Task objective → Once you find the line with "reduce_entries (sr_monoid op)" in the data that follows, repeat it and every line after it exactly, through the line with "if Nat.eqb (m_ncols a) (nrows b) then".
Start of Block
Definition dot (op : Semiring) (row col : list (option T)) : option T :=
  reduce_entries (sr_monoid op) (zipw (times (sr_mult op)) row col).

(** [op(a @ b).new(dtype=dtype)] *)
Definition Matrix_mxm (op : Semiring) (a b : Matrix) (dtype : option DType)
  : result Matrix :=
  if Nat.eqb (m_ncols a) (nrows b) then
    let d := pick dtype (unify gb (m_dtype a) (m_dtype b)) in
    Ok (mkMatrix d (m_ncols b)
                 (map (fun r => map (fun c => option_map (cast gb d) (dot op r c))
                                    (transpose (m_ncols b) (m_rows b)))
                      (m_rows a)))
  else Raise DimensionMismatch.

(** *** Raw compressed storage *)

(** [v.ss.export(format='sparse', raw=True, give_ownership=False)]: the
    buffers of indices and values are the allocated ones, [nvals] stored
    entries followed by the unused slots. *)
Record SparseContents : Type := mkSparse {
  sp_dtype : DType;
  sp_size : nat;
  sp_nvals : nat;
  sp_indices : list nat;
  sp_values : list T
}.

Definition Vector_ss_export (v : Vector) : SparseContents :=
  let nvals := length (present (v_entries v)) in
  mkSparse (v_dtype v) (size v) nvals
           (positions 0 (v_entries v) ++ map fst (raw_slack gb nvals))
           (present (v_entries v) ++ map snd (raw_slack gb nvals)).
End of Block
Solution for this exercise →
  reduce_entries (sr_monoid op) (zipw (times (sr_mult op)) row col).

(** [op(a @ b).new(dtype=dtype)] *)
Definition Matrix_mxm (op : Semiring) (a b : Matrix) (dtype : option DType)
  : result Matrix :=
  if Nat.eqb (m_ncols a) (nrows b) then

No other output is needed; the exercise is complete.